Essas iniciativas beneficiarão grupos específicos de pacientes, permitirão doses mais precisas e, portanto, tratamentos mais eficazes e com menores efeitos colaterais. Ainda, um maior leque de medicamentos permitirá maior segurança na prescrição, a realização de pesquisas clínicas mais abrangentes e que um maior número de pessoas tenha acesso a essas terapias. 

A busca por novas apresentações farmacêuticas e novas vias de administração para derivados de Cannabis é essencial para explorar todo o potencial terapêutico desta planta. Devemos aproveitar a oportunidade de explorar o desconhecido, ampliar nosso arsenal terapêutico e garantir que a medicina à base de Cannabis alcance seu máximo potencial.  

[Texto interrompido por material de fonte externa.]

Lemma FormatInt_unquoted z : trim_char dquote (quoted (FormatInt z)) = FormatInt z.
Proof.
  assert (Hall : Forall (fun c => Ascii.eqb dquote c = false) (String.list_ascii_of_string (FormatInt z))).
  { unfold FormatInt. destruct (z <? 0); [constructor; [reflexivity|]|]; by apply digits_no_quote. }
  assert (Hne : FormatInt z <> "").
  { unfold FormatInt. destruct (z <? 0); [done|apply digits_nonempty]. }
  unfold trim_char, quoted. simpl trim_left.
  destruct (FormatInt z) as [|c s] eqn:E; [done|]. simpl append. simpl trim_left.
  apply Forall_cons_1 in Hall as Hall'. destruct Hall' as [Hc _]. simpl in Hc.
  unfold trim_left. cbn [Ascii.eqb]. fold trim_left. rewrite Hc.
  change (String c (s +:+ String dquote "")) with (String c s +:+ String dquote "").
  rewrite trim_right_app by reflexivity. by apply trim_right_id.
Qed.

Definition nanosecond_text : DurationText.
Proof.
  refine {| Duration_String := FormatInt; ParseDuration := ParseInt |}.
  - apply ParseInt_FormatInt.
  - apply FormatInt_unquoted.
  - intros w [<-|[<-|[<-|[<-|[]]]]]; reflexivity.
Defined.
Existing Instance nanosecond_text.

Lemma optional_json_witness :
  (exists p', OptionalInteger_UnmarshalJSON 64 (OptionalInteger_MarshalJSON (Some (Ptr 32 7))) = Ok p' /\
     OptionalInteger_IsDefault (Some p') = false /\
     forall x, OptionalInteger_WithDefault (Some p') x = 7) /\
  OptionalDuration_UnmarshalJSON (OptionalDuration_MarshalJSON (Some 5000000000)) = Ok (Some 5000000000).
Proof.
  apply (optional_json (Some (Ptr 32 7)) (Some 5000000000) 64);
    intros v [= <-]; unfold inS; simpl; lia.
Defined.

End DurationWitness.

(** ** [Strings] *)

(** JSON as [Strings] tells it apart: an array of strings and nulls, one with something else, a
    string, null, anything else. *)
Inductive strings_json := JNull | JText (s : string) | JTexts (l : list (option string)) | JMixed | JOther.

* Biodisponibilidade: descreve a quantidade e a velocidade com que um medicamento ou substância ativa, como os canabinoides, se torna disponível para o corpo após ser ingerido ou administrado ao paciente de alguma forma. Em termos mais simples, é uma medida de quanto do medicamento realmente "chega" à corrente sanguínea e poderá chegar ao local onde ele deve atuar no corpo. 

Sobres a autoras:

Essa coluna foi feita em colaboração com a farmacêutica Priscila Gava Mazzola, da Faculdade de Ciências Farmacêuticcas da Universidade Estadual de Campinas (FCF/Unicamp). Formada pela USP/SP, com doutorado em tecnologia-bioquímico farmacêutica e habilidades aprimoradas no MIT, Dra. Priscila é especialista em medicamentos tópicos e transdérmicos, utilizando em seus trabalhos ativos naturais (inclusive resíduos) e sintéticos. Atualmente explora os poderes terapêuticos da cannabis medicinal, desenvolvendo novos medicamentos para ampliar o arsenal terapêutico nacional.

Claudete Oliveira é graduada em Farmácia industrial pela Universidade Federal do Rio de Janeiro. Especialista em gestão e docência no ensino superior e em tecnologia em Cosméticos pela UNIARA (Universidade de Araraquara). Mestre em ciências por Farmanguinhos - FIOCRUZ, na área de produtos naturais, atualmente é doutoranda em Farmanguinhos - FIOCRUZ, com Cannabis medicinal. Coordenadora técnica de beneficiamento da APEPI - Associação de apoio a pacientes e pesquisa em Cannabis medicinal. Professa do curso de pós graduação em Cannabis medicinal na UNYLEYA. Professora de Graduação da Universidade Castelo Branco. Secretária executiva do Grupo de trabalho Técnica do Conselho Regional de farmácia do Rio de Janeiro e sócia do Instituto Huomare.

As opiniões veiculadas nesse artigo são pessoais e de responsabilidade de seus autores.